03:57Et enfin, on a, vendredi, reçu un certain nombre de courriers qui nous autorisent à recommencer, par exemple, sur les questions d'accès à l'eau.
04:03Donc, c'est pas clair, en fait, c'est ça ? Vous êtes un peu dans le brouillard ?
04:05Il y a beaucoup d'incertitudes et ces incertitudes, elles sont assez dangereuses pour des organisations qui, dans leur action du quotidien, permettent à des gens de survivre.
04:13Mais à qui vous vous adressez pour obtenir des réponses, justement, des précisions sur est-ce que je suis concerné ou pas par ces exemptions ?
04:18Est-ce que je vais pouvoir continuer à recevoir de l'argent et à aider ou est-ce qu'il faut que je sabre un peu dans mes activités ?
04:23Alors, c'est là que, justement, ce qui se passe pour l'agence USAide nous inquiète, puisque, concrètement, c'est vers nos interlocuteurs habituels au sein de cette organisation que nous nous tournons,
04:31en leur demandant, finalement, que pouvons-nous faire ? Qu'est-ce que nous sommes en droit de faire ? Est-ce qu'on peut engager cette dépense ou pas ?
04:37Est-ce que, demain, l'organisation, si elle a engagé cette dépense, pourra recevoir les fonds qui étaient prévus et alloués pour nous ?
04:42Et finalement, imaginons, dans trois mois, Donald Trump rétablit tout, fait les comptes et se dit « Allez, je garde tout ».
04:48Est-ce que, trois mois, quand même, sans argent américain, c'est déjà préjudiciable ? Est-ce que ça peut être lourd de conséquences pour les populations qui en bénéficient ?
04:54On sait que toutes les ONG ne sortiront pas indemnes de cette période et j'ai d'abord une pensée pour les ONG locales, acteurs et actrices qui sont très impliqués sur le terrain,
05:03qui interviennent à proximité immédiate de l'endroit d'où ils viennent et qui sont des maillons essentiels de la chaîne humanitaire.
05:10Ces acteurs-là, quand on leur coupe du jour au lendemain les vivres, ce sont des structures petites et qui n'ont pas forcément les moyens de soutenir les salaires ou encore de continuer à agir.
05:19Et aucun pays ne peut combler ce manque ? Est-ce qu'il y a certains États qui ont peut-être annoncé qu'ils allaient donner plus pour compenser le gel des crédits américains ou pas ?
05:27Je pense que ces discussions, il va falloir combler avec nos partenaires et, en premier lieu, l'Union européenne qui est le deuxième bailleur humanitaire mondial,
05:34mais aussi les autres pays qui abondent à l'aide publique au développement.

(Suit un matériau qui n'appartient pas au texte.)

(** [ValidateDependencyVisits], over the visit of one component. *)
Fixpoint ValidateDependencyVisits (visit : T → option bool) (dependencies : list T) :
    option bool :=
  match dependencies with
  | [] => Some true
  | head :: tail =>
    here ← visit head; there ← ValidateDependencyVisits visit tail; Some (here && there)
  end.

(** A path without repetition is no longer than the list of the components. *)
Fixpoint ValidateComponentVisit (fuel : nat) (all : list T) (component : T) (path : list T) :
    option bool :=
  match fuel with
  | 0 => None
  | S fuel =>
    if contains_v component path then Some false
    else ValidateDependencyVisits
           (λ head, ValidateComponentVisit fuel all head (Concat [path; [component]]))
           (effective_dependencies_of component all)
  end.

Definition ValidateComponentGraph (components : list T) : option bool :=
  if negb (unique_types_v components) then Some false
  else if negb (forallb (λ c, ValidateComponentDependencies c components) components)
  then Some false
  else ValidateDependencyVisits
         (λ c, ValidateComponentVisit (S (length components)) components c []) components.

Definition DependenciesSatisfied (dependencies sorted : list T) : bool :=
  forallb (λ d, contains_v d sorted) dependencies.

Fixpoint FirstReady (remaining sorted all : list T) : option T :=
  match remaining with
  | [] => None
  | head :: tail =>
    if DependenciesSatisfied (effective_dependencies_of head all) sorted then Some head
    else FirstReady tail sorted all
  end.

Fixpoint RemoveFirst (needle : T) (types : list T) : list T :=
  match types with
  | [] => []
  | head :: tail =>
    if decide (needle = head) then tail else Concat [[head]; RemoveFirst needle tail]
  end.

(** Each step removes one component, so the length is enough fuel. *)
Fixpoint TopologicalSort (fuel : nat) (remaining sorted all : list T) : option (list T) :=
  match remaining, fuel with
  | [], _ => Some sorted
  | _, 0 => None
  | _, S fuel =>
    ready ← FirstReady remaining sorted all;
    TopologicalSort fuel (RemoveFirst ready remaining) (Concat [sorted; [ready]]) all
  end.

Il faut savoir que sur la partie humanitaire de l'aide publique au développement, il n'y a finalement que 15 pays qui sont véritablement des donateurs significatifs.

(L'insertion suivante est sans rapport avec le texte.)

Lemma mild_boot_commit s fe s' : Inv s → boot_commit s = (fe, s') → mild s s'.
Proof.
  intros Hi. unfold boot_commit.
  destruct (boot_system_step OPrepareExecution _ _ s) as [f1 s1] eqn:H1.
  apply mild_system_step in H1; [|done|done].
  destruct f1; [by intros [= <- <-]|].
  destruct (each_until boot_validate_one topological_order s1) as [[f2 n2] s2] eqn:H2.
  apply mild_each in H2 as [H2 _]; [|intros; by eapply mild_validate_one|apply H1].
  pose proof (mild_trans _ _ _ H1 H2) as H12. destruct f2; [by intros [= <- <-]|].
  destruct (boot_system_step OValidateExecution _ _ s2) as [f3 s3] eqn:H3.
  apply mild_system_step in H3; [|done|apply H2].
  pose proof (mild_trans _ _ _ H12 H3) as H13. destruct f3; [by intros [= <- <-]|].
  unfold commit_catalog_activation.
  destruct (each_until commit_one catalogs s3) as [[f4 n4] s4] eqn:H4.
  apply mild_each in H4 as [H4 _]; [| |apply H3].
  - pose proof (mild_trans _ _ _ H13 H4). by destruct f4; intros [= <- <-].
  - intros c s0 f s0' _ Hi0. unfold commit_one. cbv zeta.
    assert (∀ r, mild s0 (call (ECommit c r) s0)) by (intros; by apply mild_call).
    destruct (commit (trace s0) c); intros [= <- <-]; done.
Qed.

Lemma mild_boot_running report s r s' :
  Inv s → boot_running report s = (r, s') → mild s s'.
Proof.
  intros Hi H. unfold boot_running in H. injection H as <- <-.
  set (s1 := foldl _ s topological_order).
  assert (mild s s1) as H1.
  { apply mild_fold; [|done]. intros s0 c _ Hi0. apply mild_same; [|apply trace_mutate|done].
    by apply view_mutate_id. }
  set (s2 := publish_boot _ _).
  assert (mild s s2) as H2.
  { eapply mild_trans; [exact H1|]. apply mild_same; [|unfold s2; by rewrite trace_publish_boot
      |apply H1]. unfold s2. by rewrite view_publish_boot. }
  set (s3 := if system_participates then _ else _).
  assert (mild s s3) as H3.
  { eapply mild_trans; [exact H2|]. unfold s3. destruct system_participates.
    - apply mild_call; [done|apply H2].
    - apply mild_refl, H2. }
  set (s4 := foldl _ s3 topological_order).
  assert (mild s s4) as H4.
  { eapply mild_trans; [exact H3|]. apply mild_fold; [|apply H3].
    intros s0 c Hc Hi0. by apply mild_activate. }
  eapply mild_trans; [exact H4|]. apply mild_fold; [|apply H4].
  intros s0 k _ Hi0. by apply mild_call.
Qed.

(** *** Shutdown: execution *)
Lemma request_pass cs x s x' s' :
  (∀ c, c ∈ cs → c < component_count) → Inv s →
  foldl (λ xs c, request_execution_stop c xs) (x, s) cs = (x', s') →
  mild s s' ∧ uncontained_execution x' = uncontained_execution x.
Proof.
  revert x s; induction cs as [|c cs IH]; intros x s Hcs Hi; cbn [foldl].
  { intros [= <- <-]. by split; [apply mild_refl|]. }
  destruct (request_execution_stop c (x, s)) as [x1 s1] eqn:H1. intros H.
  apply request_effect in H1 as [Hx Ht].
  assert (mild s s1) as Hm.
  { destruct Ht as [(_ & _ & ->)|([_ Hex]%andb_true_iff & r & _ & _ & Hv & Ht)];
      [by apply mild_same|].
    eapply mild_event; [done|exact Ht|done| |done]. simpl.
    destruct (inv_flags s c Hi) as (_ & _ & _ & <-);
      [apply Hcs, elem_of_cons; auto|done]. }
  destruct (IH x1 s1) as [Hm' Hx']; [|apply Hm|done|].
  - intros c' Hc'. apply Hcs, elem_of_cons. auto.
  - split; [by eapply mild_trans|congruence].
Qed.

(** Execution may end and components may become blocked; nothing else. *)
Definition shrinks (s s' : Storage) : Prop :=
  Inv s' ∧
  (∀ c, live (trace s') c = live (trace s) c ∧ started (trace s') c = started (trace s) c ∧
        (executing (trace s') c = true → executing (trace s) c = true)) ∧
  (∀ c, blocked (view s) c → blocked (view s') c).
(** Nothing was left running: [x] and [x'] count what could not be contained. *)
Definition nothing_blocked (x x' : ExecutionReport) (s s' : Storage) : Prop :=
  uncontained_execution x ≤ uncontained_execution x' ∧
  (uncontained_execution x' = uncontained_execution x →
   ∀ c, blocked (view s') c → blocked (view s) c).

Lemma shrinks_trans s s' s'' : shrinks s s' → shrinks s' s'' → shrinks s s''.
Proof.
  intros (_ & Hl & Hb) (Hi & Hl' & Hb'). split; [done|]. split; [|auto].
  intros c. destruct (Hl c) as (<- & <- & ?), (Hl' c) as (-> & -> & ?). auto.
Qed.
Lemma shrinks_mild s s' : mild s s' → shrinks s s'.
Proof.
  intros (Hi & Hv & Hl). split; [done|]. rewrite Hv. split; [|done].
  intros c. by destruct (Hl c) as (-> & -> & ->).
Qed.
Lemma blocked_bound v c : blocked v c → c < length v.
Proof.
  intros Hb. destruct (decide (c < length v)); [done|]. unfold blocked in Hb.
  by rewrite (proj2 (lookup_ge_None _ _)) in Hb by lia.
Qed.
Lemma marked_blocked P v v' c : marked P v v' → blocked v c → blocked v' c.
Proof. intros [Hl Hm] Hb. pose proof (blocked_bound _ _ Hb). apply Hm; auto. Qed.
Lemma marked_none P v v' c : marked P v v' → (∀ c, ¬ P c) → blocked v' c → blocked v c.
Proof.
  intros [Hl Hm] HP Hb. pose proof (blocked_bound _ _ Hb). apply Hm in Hb as [?|?]; [done| |lia].
  by destruct (HP c).
Qed.

Lemma contain_step c x s x' s' :
  c < component_count → Inv s → contain_execution c (x, s) = (x', s') →
  shrinks s s' ∧ nothing_blocked x x' s s' ∧
  (executing (trace s') c = true → blocked (view s') c) ∧
  (uncontained_execution x' = uncontained_execution x → executing (trace s') c = false).
Proof.
  intros Hc Hi H. destruct (inv_flags s c Hi Hc) as (_ & _ & _ & Hex).
  apply contain_effect in H as [(Hno & -> & ->)|(Hyes & k & _ & _ & Ht & Hk)];
    [| |done|by apply inv_length].
  - rewrite Hex in Hno. assert (executing (trace s) c = false) as Hne.
    { destruct (executing (trace s) c) eqn:He; [|done].
      destruct Hi as (_ & _ & Hup & _). apply Hup in He as [_ He]; [|done].
      by rewrite He in Hno. }
    split; [by apply shrinks_mild, mild_refl|]. rewrite Hne.
    split; [by split|done].
  - rewrite Hex in Hyes.
    pose proof (inv_contained _ _ c k Hi Hc Hyes) as Hi1. rewrite <-Ht in Hi1.
    assert (∀ y, live (trace s') y = live (trace s) y ∧ started (trace s') y = started (trace s) y ∧
      (executing (trace s') y = true → executing (trace s) y = true)) as Hled.
    { intros y. rewrite Ht, live_snoc, started_snoc, executing_snoc. simpl.
      split; [done|]. split; [done|]. by intros [_ ?]%andb_true_iff. }
    assert (∀ b y, blocked (alter (with_contained b) c (view s)) y ↔ blocked (view s) y) as Hb
      by (intros; by apply blocked_alter).
    destruct (contained k) eqn:Hck.
    + destruct Hk as [Hv Hx]. rewrite <-Hv in Hi1. split; [split; [done|split; [done|]]|].
      { intros y Hy. rewrite Hv. by apply Hb. }
      assert (executing (trace s') c = false) as Hne.
      { rewrite Ht, executing_snoc. simpl. by rewrite bool_decide_true, Hck. }
      rewrite Hne. split; [|done]. split; [by rewrite Hx|]. intros _ y.
      rewrite Hv. apply Hb.
    + destruct Hk as (Hx & P & HP & Hdown & Hm). split; [split; [|split; [done|]]|].
      * by eapply inv_marked.
      * intros y Hy. eapply marked_blocked; [exact Hm|]. by apply Hb.
      * split; [split; [lia|intros; lia]|]. split; [|intros; lia]. intros _.
        destruct Hm as [Hl Hm]. apply Hm; [|by right].
        by rewrite length_alter, inv_length.
Qed.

05:45Et la France en fait partie ?
05:46La France en fait tout à fait partie. Malheureusement, du côté français, les signaux sont assez négatifs puisque, dans le cadre du nouveau budget qui, je pense, occupera une partie de votre matinée aujourd'hui,
05:55ce nouveau budget consacre une diminution substantielle de l'aide publique au développement de la France.
05:59Oui, vous avez signé une tribune d'ailleurs avec d'autres dirigeants d'ONG pour dénoncer ce projet. Vous parlez d'un repli sur soi irresponsable. Il y a quoi de prévu précisément dans le budget ?
06:08On est sur un programme qui soutient les subventions, dans lequel on s'inscrit, qui diminue de 50%. Donc on est vraiment inquiets.
06:15Merci beaucoup, Kevin Goldberg, directeur général de Solidarité internationale. Vous étiez l'invité du 5-7.